Task goal:
Set down every entry again, exactly as it appears.

--- The data Enclosed Below ---

Lemma insert_alloc_ok p F A new : area p -> trees p F A -> (forall b, b ∈ A -> b ∈ buffers p /\ isfree p b = false) ->
  StronglySorted Z.lt A -> new ∈ buffers p -> isfree p new = false -> new ∉ F -> new ∉ A ->
  exists t A1 A2, A = A1 ++ A2 /\ binder_insert_allocated_buffer p new = Some (with_allocated_tree t p) /\
    trees (with_allocated_tree t p) F (A1 ++ new :: A2) /\ StronglySorted Z.lt (A1 ++ new :: A2).
Proof.
  intros Ha [H1 H2 H3 H4] HA Hso Hn Hnf Hni Hna. destruct (area_some p new Ha Hn) as (h & Eh & _ & Hf).
  destruct (area_in p new Ha Hn) as (Hlow & _).
  set (way b := if bool_decide (new < b) then Lt else Rt).
  destruct (place_ok p (allocated_buffers p) F A (address_cmp p new) way new) as (q & d & A1 & A2 & t1 & t & -> & W1 & W2 & E1 & E2 & E3 & E4 & E5); try done.
  - set_solver.
  - intros b Hb. destruct (HA b Hb) as [Hb1 Hb2]. rewrite (address_cmp_ok p new b Ha Hb1 Hb2). unfold address_way, way.
    case_bd; [done|]. case_bd; [done|]. exfalso. assert (new = b) as -> by lia. done.
  - eapply ordered_ext; [|exact Hso]. unfold way. intros x y _ _ Hxy. repeat case_bd; split; done || (intros; lia).
  - assert (Hgt : forall b, b ∈ A1 -> b < new).
    { intros b Hb. rewrite Forall_forall in W1. specialize (W1 b Hb). unfold way in W1. case_bd; [done|].
      assert (b <> new) by (intros ->; apply Hna; set_solver). lia. }
    exists t, A1, A2. split; [done|]. split; [|split].
    + unfold binder_insert_allocated_buffer. rewrite Eh. simpl. rewrite Hf, Hnf. unfold allocated_tree. rewrite E1. simpl. rewrite E2. simpl. by rewrite E3.
    + split; try change (node (with_allocated_tree t p)) with (node p); simpl.
      * eapply (seq_other (mk_root (allocated_buffers p) (rb_nodes p)) t); [exact H1|exact E5| |done].
        intros x (y & <- & Hy%list_elem_of_In)%list_elem_of_In%in_map_iff. rewrite node_in.
        -- intros [->|Hx]%elem_of_cons; [done|]. by apply (H4 y).
        -- intros z [->|Hz]%elem_of_cons; [done|]. set_solver.
        -- set_solver.
      * by destruct t.
      * set_solver.
      * intros b Hb Hb'. assert (b = new \/ b ∈ A1 ++ A2) as [->|Hb2] by set_solver; [done|]. by apply (H4 b).
    + apply ordered_insert; [done|by apply Forall_forall|].
      eapply Forall_impl; [exact W2|]. unfold way. intros x. case_bd; [lia|done].
Qed.
(* ===== verification/BinderTake.v ===== *)
(** * The binder's buffers: an allocation keeps the invariant *)

From Stdlib Require Import ZArith Lia.
From stdpp Require Import base option gmap sorting list_numbers list.
From S2P Require Import Prelude Ashmem Resource Rbtree RbtreeRep RbtreeWalk Binder BinderMem BinderInv BinderAlloc.

Local Open Scope Z_scope.
Local Open Scope kernel_scope.

Module BinderTake.
Import Rbtree RbtreeRep RbtreeWalk RbtreeSeq Binder BinderMem BinderInv BinderAlloc.

(** ** The state after an allocation *)

Section taken.
Context (p : binder_proc) (F A : list Z) (Hp : binv p F A).
Context (b : Z) (l1 l2 : list Z) (El : buffers p = l1 ++ b :: l2) (HbF : b ∈ F).
Context (size : Z) (Hsize : 0 <= size <= room p b) (Hsize4 : size mod 4 = 0).

(** Whether there is room for another buffer behind it. *)
Definition splits : bool := bool_decide (size + 44 < room p b).
Definition rest : Z := b + 40 + size.
Definition edge : Z := if splits then rest + 40 else start l2 (area_end p).

Context (hb stale : binder_buffer) (Hhb : free hb = false) (Hreq : req hb = size).

(** What the list and the headers become. *)
Definition buffers' : list Z := if splits then l1 ++ b :: rest :: l2 else buffers p.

--- End of Enclosed The data ---

Output for this exercise:
Lemma insert_alloc_ok p F A new : area p -> trees p F A -> (forall b, b ∈ A -> b ∈ buffers p /\ isfree p b = false) ->
  StronglySorted Z.lt A -> new ∈ buffers p -> isfree p new = false -> new ∉ F -> new ∉ A ->
  exists t A1 A2, A = A1 ++ A2 /\ binder_insert_allocated_buffer p new = Some (with_allocated_tree t p) /\
    trees (with_allocated_tree t p) F (A1 ++ new :: A2) /\ StronglySorted Z.lt (A1 ++ new :: A2).
Proof.
  intros Ha [H1 H2 H3 H4] HA Hso Hn Hnf Hni Hna. destruct (area_some p new Ha Hn) as (h & Eh & _ & Hf).
  destruct (area_in p new Ha Hn) as (Hlow & _).
  set (way b := if bool_decide (new < b) then Lt else Rt).
  destruct (place_ok p (allocated_buffers p) F A (address_cmp p new) way new) as (q & d & A1 & A2 & t1 & t & -> & W1 & W2 & E1 & E2 & E3 & E4 & E5); try done.
  - set_solver.
  - intros b Hb. destruct (HA b Hb) as [Hb1 Hb2]. rewrite (address_cmp_ok p new b Ha Hb1 Hb2). unfold address_way, way.
    case_bd; [done|]. case_bd; [done|]. exfalso. assert (new = b) as -> by lia. done.
  - eapply ordered_ext; [|exact Hso]. unfold way. intros x y _ _ Hxy. repeat case_bd; split; done || (intros; lia).
  - assert (Hgt : forall b, b ∈ A1 -> b < new).
    { intros b Hb. rewrite Forall_forall in W1. specialize (W1 b Hb). unfold way in W1. case_bd; [done|].
      assert (b <> new) by (intros ->; apply Hna; set_solver). lia. }
    exists t, A1, A2. split; [done|]. split; [|split].
    + unfold binder_insert_allocated_buffer. rewrite Eh. simpl. rewrite Hf, Hnf. unfold allocated_tree. rewrite E1. simpl. rewrite E2. simpl. by rewrite E3.
    + split; try change (node (with_allocated_tree t p)) with (node p); simpl.
      * eapply (seq_other (mk_root (allocated_buffers p) (rb_nodes p)) t); [exact H1|exact E5| |done].
        intros x (y & <- & Hy%list_elem_of_In)%list_elem_of_In%in_map_iff. rewrite node_in.
        -- intros [->|Hx]%elem_of_cons; [done|]. by apply (H4 y).
        -- intros z [->|Hz]%elem_of_cons; [done|]. set_solver.
        -- set_solver.
      * by destruct t.
      * set_solver.
      * intros b Hb Hb'. assert (b = new \/ b ∈ A1 ++ A2) as [->|Hb2] by set_solver; [done|]. by apply (H4 b).
    + apply ordered_insert; [done|by apply Forall_forall|].
      eapply Forall_impl; [exact W2|]. unfold way. intros x. case_bd; [lia|done].
Qed.
(* ===== verification/BinderTake.v ===== *)
(** * The binder's buffers: an allocation keeps the invariant *)

From Stdlib Require Import ZArith Lia.
From stdpp Require Import base option gmap sorting list_numbers list.
From S2P Require Import Prelude Ashmem Resource Rbtree RbtreeRep RbtreeWalk Binder BinderMem BinderInv BinderAlloc.

Local Open Scope Z_scope.
Local Open Scope kernel_scope.

Module BinderTake.
Import Rbtree RbtreeRep RbtreeWalk RbtreeSeq Binder BinderMem BinderInv BinderAlloc.

(** ** The state after an allocation *)

Section taken.
Context (p : binder_proc) (F A : list Z) (Hp : binv p F A).
Context (b : Z) (l1 l2 : list Z) (El : buffers p = l1 ++ b :: l2) (HbF : b ∈ F).
Context (size : Z) (Hsize : 0 <= size <= room p b) (Hsize4 : size mod 4 = 0).

(** Whether there is room for another buffer behind it. *)
Definition splits : bool := bool_decide (size + 44 < room p b).
Definition rest : Z := b + 40 + size.
Definition edge : Z := if splits then rest + 40 else start l2 (area_end p).

Context (hb stale : binder_buffer) (Hhb : free hb = false) (Hreq : req hb = size).

(** What the list and the headers become. *)
Definition buffers' : list Z := if splits then l1 ++ b :: rest :: l2 else buffers p.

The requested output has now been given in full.